Proposta assegura acesso a exame que detecta vírus do câncer de colo do útero
Um projeto em análise no Senado (PL 892/2026) pode assegurar às mulheres a partir de 25 anos de idade o acesso, pelo Sistema Único de Saúde, ao exame HPV-DNA a partir da autocoleta de amostra de secreção vaginal. Segundo a autora da proposta, senadora Doutora Eudócia (PL-AL), esse método é considerado preferencial no rastreamento do câncer de colo de útero, por garantir a detecção precoce do vírus que causa a doença.

Transcrição
Um projeto da senadora Doutora Eudócia, do PL de Alagoas, pode assegurar às mulheres a partir de 25 anos de idade o acesso, pelo SUS ou entidades conveniadas, ao exame HPV-DNA a partir da autocoleta de amostra de secreção vaginal, método preferencial de rastreamento do câncer de colo de útero.
Na justificativa de seu projeto, a senadora explicou que, diferentemente do papanicolau, que detecta alterações nas células do colo do útero causadas por infecção pelo HPV, o exame a partir do material autocoletado pelas mulheres é capaz de identificar a presença do DNA do vírus antes mesmo que ele tenha causado alguma lesão.
Por esse motivo, esse procedimento é mais efetivo que o Papanicolau, segundo a senadora.

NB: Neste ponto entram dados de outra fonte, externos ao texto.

(* ===== verification/Peer.v ===== *)
(** * Peer: a member of a raft group (src/peer/peer.{h,cc})

    The peer drives a raft node: it proposes client commands, sends the
    messages and applies the committed entries the node hands out, and answers
    the clients whose proposals were committed.  Its code runs in one event
    loop thread.  [Ctx] is the state one of its methods can reach: the peer
    object, the client cache of its host and the shared memory.  The database
    is used through the interface [KvStore]. *)
From S2P Require Import Prelude Wire RpcClient Runtime CString Storage Members Raft Config.
From S2P Require Import Proposals HostClients.

Module Peer.
Section Peer.
Context `{FatalPolicy} `{KvCodec} `{BoostSplit} `{RpcNet} `{RawNode}.
Context {T : Type} `{KvStore T}.

(** The object.  [host_] is the enclosing host; [mem_storage_] is the storage
    inside [raw_node_]. *)
Record t : Type := mk {
  self_ : GroupMember.t;
  worker_ : WorkerPtr;
  peers_ : peers_map;
  raw_node_ : raw_node;
  kv_db_ : T;
  proposals_ : list Proposal.t
}.

Definition set_raw_node (r : raw_node) (p : t) : t :=
  mk (self_ p) (worker_ p) (peers_ p) r (kv_db_ p) (proposals_ p).
Definition set_kv_db (d : T) (p : t) : t :=
  mk (self_ p) (worker_ p) (peers_ p) (raw_node_ p) d (proposals_ p).
Definition set_proposals (q : list Proposal.t) (p : t) : t :=
  mk (self_ p) (worker_ p) (peers_ p) (raw_node_ p) (kv_db_ p) q.

Definition IsLeader (p : t) : bool := Raft.IsLeader (raw_node_ p).
Definition Term (p : t) : Z := Raft.term (raw_node_ p).
Definition NextProposalIndex (p : t) : Z := u64 (LastIndex (raw_node_ p) + 1).

Record Ctx : Type := mk_ctx { peer : t; clients : ClientMgr.t; mem : Mem.t }.

(** ** Access to the parts of the context *)

Definition in_clients {A} : M ClientMgr.t A → M Ctx A :=
  zoom clients (λ c x, mk_ctx (peer x) c (mem x)).
Definition in_mem {A} : M Mem.t A → M Ctx A :=
  zoom mem (λ m x, mk_ctx (peer x) (clients x) m).
Definition in_db {A} : M T A → M Ctx A :=
  zoom (λ x, kv_db_ (peer x)) (λ d x, mk_ctx (set_kv_db d (peer x)) (clients x) (mem x)).
Definition in_queue {A} : M Queue.t A → M Ctx A :=
  zoom (λ x, Queue.mk (proposals_ (peer x)) (mem x))
       (λ s x, mk_ctx (set_proposals (Queue.proposals_ s) (peer x)) (clients x)
                      (Queue.mem s)).
Definition get_peer : M Ctx t := λ x, Ok (peer x) x.
Definition set_raft (r : raw_node) : M Ctx unit :=
  modify (λ x, mk_ctx (set_raw_node r (peer x)) (clients x) (mem x)).

(** ** Proposing *)

(* raw_node_->Propose(context); the returned ErrNum is not used *)
Definition raft_Propose (context : string) : M Ctx unit :=
  p ← get_peer;
  set_raft (Propose context (raw_node_ p)).2.

Definition ProposeKvOp (req : KvReq.t) (resp : RespPtr) (done : DonePtr) : M Ctx unit :=
  let '(ok, context) := SerializeToString req in
  when (negb ok) (fatal "failed to serialize to str") ;;
  self ← get_peer;
  let ni := NextProposalIndex self in
  let p := Proposal.mk ni (Term self) resp done in
  when (IsLeader self)
    (modify (λ x, mk_ctx (set_proposals (proposals_ (peer x) ++ [p]) (peer x))
                         (clients x) (mem x))) ;;
  raft_Propose context.

(** jraft::ErrNum Peer::Step(const jraft::Message& msg) *)
Definition Step (msg : Message.t) : M Ctx ErrNum :=
  p ← get_peer;
  let '(err, r) := Raft.Step msg (raw_node_ p) in
  set_raft r ;; mret err.

(** ** Sending *)

Definition SendMsg2Peer (msg : Message.t) : M Ctx unit :=
  self ← get_peer;
  match peers_ self !! Message.to msg with
  | None => ub "peers_.end()->second"
  | Some to_member =>
      let raft_msg := RaftMsgReq.mk
        (PeerMeta.mk (GroupMember.host_id (self_ self)) (GroupMember.peer_id (self_ self)))
        (PeerMeta.mk (GroupMember.host_id to_member) (GroupMember.peer_id to_member))
        msg in
      let sock_addr := SockAddress.mk (GroupMember.ip to_member) (GroupMember.port to_member) in
      client ← in_clients (GetClient (Message.to msg) (worker_ self) sock_addr 300 "" true);
      match client with
      | None => ub "client->conn() on nullptr"
      | Some client =>
          cntl ← in_mem new_call;
          in_mem (modify (Mem.add_event (EvRaftRpc client raft_msg cntl)))
      end
  end.

(** The callback of the RPC: its two unique_ptr delete the call objects. *)
Definition HandleSendMsg2Peer (cntl : Z) : M Ctx unit := in_mem (delete_call cntl).

Definition SendMsgs (msgs : list Message.t) : M Ctx unit := for_each SendMsg2Peer msgs.

(** ** Applying *)

Definition run_done (p : option Proposal.t) : M Ctx unit :=
  match p with
  | Some p => in_mem (Run (Proposal.done p))
  | None => mret ()
  end.

Definition ProcessNormal (entry : Entry.t) (p : option Proposal.t) : M Ctx unit :=
  let '(ok, req) := ParseFromString (Entry.data entry) in
  when (negb ok) (fatal "failed to parse from str") ;;
  match KvReq.cmd_type req with
  | kInvalid => mret ()
  | kGet =>
      val ← in_db (store_get (GetReq.key (KvReq.get_req req)));
      match p with
      | Some p =>
          in_mem (write_resp (Proposal.resp p)
                    (KvResp.mutable_get_resp (GetResp.set_value val))) ;;
          in_mem (Run (Proposal.done p))
      | None => mret ()
      end
  | kPut =>
      in_db (store_put (PutReq.key (KvReq.put_req req)) (PutReq.value (KvReq.put_req req))) ;;
      run_done p
  | kDel =>
      in_db (store_del (DelReq.key (KvReq.del_req req))) ;;
      run_done p
  | kCmdUnknown _ => fatal "should not come here."
  end.

(* TODO: finish it *)
Definition ProcessConfChange (entry : Entry.t) (p : option Proposal.t) : M Ctx unit :=
  mret ().

Definition ProcessEntry (entry : Entry.t) : M Ctx unit :=
  self ← get_peer;
  p ← (if IsLeader self
       then in_queue (GetProposal (Entry.index entry) (Entry.term entry))
       else in_queue CallbackAll ;; mret None);
  if decide (Entry.type entry = kEntryNormal)
  then ProcessNormal entry p
  else ProcessConfChange entry p.

Definition ProcessEntries (ents : list Entry.t) : M Ctx unit := for_each ProcessEntry ents.

Definition HandleRaftReady : M Ctx unit :=
  self ← get_peer;
  if negb (HasReady (raw_node_ self)) then mret ()
  else
    let '(rd, r1) := GetReady (raw_node_ self) in
    set_raft r1 ;;
    when (negb (bool_decide (entries rd = [])))
      (self ← get_peer; set_raft (Append (entries rd) (raw_node_ self))) ;;
    when (negb (bool_decide (messages rd = []))) (SendMsgs (messages rd)) ;;
    when (negb (bool_decide (committed_entries rd = [])))
      (ProcessEntries (committed_entries rd)) ;;
    self ← get_peer; set_raft (Advance rd (raw_node_ self)).

Definition Tick : M Ctx unit :=
  self ← get_peer;
  set_raft (Raft.Tick (raw_node_ self)) ;;
  HandleRaftReady.
End Peer.
#[global] Arguments t {_} T.
#[global] Arguments Ctx {_} T.
End Peer.

Lemma wp_get_peer `{RawNode} {T} U (Q : Peer.t T → Peer.Ctx T → Prop) R x :
  Q (Peer.peer x) x → wp U Peer.get_peer Q R x.
Proof. done. Qed.

(** One [wp] step of a method of the peer. *)
Ltac peer_step :=
  lazymatch goal with
  | |- wp _ Peer.get_peer _ _ _ => apply wp_get_peer
  | |- wp _ (Peer.in_clients _) _ _ _ => apply wp_zoom
  | |- wp _ (Peer.in_mem _) _ _ _ => apply wp_zoom
  | |- wp _ (Peer.in_db _) _ _ _ => apply wp_zoom
  | |- wp _ (Peer.in_queue _) _ _ _ => apply wp_zoom
  | |- wp _ (Peer.set_raft _) _ _ _ => apply wp_modify
  | |- _ => wp_step
  end; simpl.

(** ** Construction *)

Module PeerInit.
Section PeerInit.
Context `{FatalPolicy} `{BoostSplit} `{RawNode} `{LevelDB}.

(** The order in which [for (const auto& p : peers_)] visits the hosts: some
    enumeration of the keys of the unordered_map. *)
Class HashOrder : Type := host_order : peers_map → list Z.
Class HashOrderLaws `{HashOrder} : Prop := host_order_perm m : host_order m ≡ₚ (map_to_list m).*1.

Context `{HashOrder}.

(** The configuration the constructor passes to raft. *)
Definition config (host_id : HostId) : RaftConfig.t := {|
  RaftConfig.id := host_id;
  RaftConfig.election_tick := 8;
  RaftConfig.heartbeat_tick := 1;
  RaftConfig.applied := 0;
  RaftConfig.max_size_per_msg := 1024 * 1024;
  RaftConfig.max_committed_size_per_ready := 0;
  RaftConfig.max_uncommitted_entries_size := 2 ^ 30;
  RaftConfig.max_inflight_msgs := 256;
  RaftConfig.check_quorum := true;
  RaftConfig.pre_vote := true;
  RaftConfig.read_only_option := kReadOnlySafe;
  RaftConfig.disable_proposal_forwarding := false
|}.

(** [for (const auto& p : peers_) conf_state->add_voters(p.first);] *)
Definition add_all_voters (hosts : list Z) (s : Snapshot.t) : Snapshot.t :=
  foldl (λ s h, Snapshot.mutable_conf_state (ConfState.add_voters h) s) s hosts.

Definition db_file (db_path : string) (peer_id : PeerId) : string :=
  db_path +:+ "/" +:+ "peer_" +:+ to_string peer_id.

(** Peer::Peer; [db_path] is [host_->db_path()]. *)
Definition ctor (opt : PeerOption.t) (db_path : string) :
    M filesystem (Peer.t DiskStorage.t) :=
  let self := GroupMember.mk (PeerOption.host_id opt) (PeerOption.peer_id opt)
                             (PeerOption.ip opt) (PeerOption.port opt) in
  peers ← with_local ∅ (InitGroupMembers (PeerOption.members opt));
  let c := config (GroupMember.host_id self) in
  when (bool_decide (PeerOption.storage opt = None))
    (fatal "storage should constructed at start") ;;
  let c := Validate c in
  match PeerOption.storage opt with
  | None => ub "mem_storage_->GetSnapshot on nullptr"
  | Some storage =>
      let '(err, snap) := GetSnapshot storage in
      when (negb (bool_decide (err = kOk))) (fatal "can't get snapshot from storage") ;;
      match snap with
      | None => ub "snap->mutable_metadata on nullptr"
      | Some _ =>
          let storage := write_snapshot (add_all_voters (host_order peers)) storage in
          let raw := new_RawNode c storage in
          db ← DiskStorage.ctor (db_file db_path (PeerOption.peer_id opt));
          mret (Peer.mk self (PeerOption.worker opt) peers raw db [])
      end
  end.

(** Peer::~Peer deletes the raft node and the database. *)
Definition dtor (p : Peer.t DiskStorage.t) : raw_node * list ldb :=
  (Peer.raw_node_ p, DiskStorage.dtor (Peer.kv_db_ p)).
End PeerInit.
End PeerInit.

Ela afirma que a detecção precoce permite um acompanhamento mais próximo e eficaz e menos custoso para o poder público, daí sua recomendação pela Organização Mundial de Saúde e pelo próprio Ministério da Saúde.
A senadora citou outra vantagem do método que permite que a própria mulher faça a coleta do material, sem a necessidade de se deslocar até um consultório ginecológico.
(senadora Doutora Eudócia) "Um ganho importante que vem com esse tipo de exame é o alcance de um maior número de mulheres e, consequentemente, temos um diagnóstico precoce e maior possibilidade de cura da doença".
A senadora citou alguns países do mundo onde a autocoleta já é adotada. Na Suécia, segundo ela, o envio de kits pelo correio gerou maior participação das mulheres no rastreamento. Doutora Eudócia acrescentou que esse método também vem sendo adotado na Malásia e em Camarões, onde a autocoleta é usada para reverter a baixa cobertura no rastreamento do câncer de colo do útero. Da Rádio Senado, Alexandre Campos.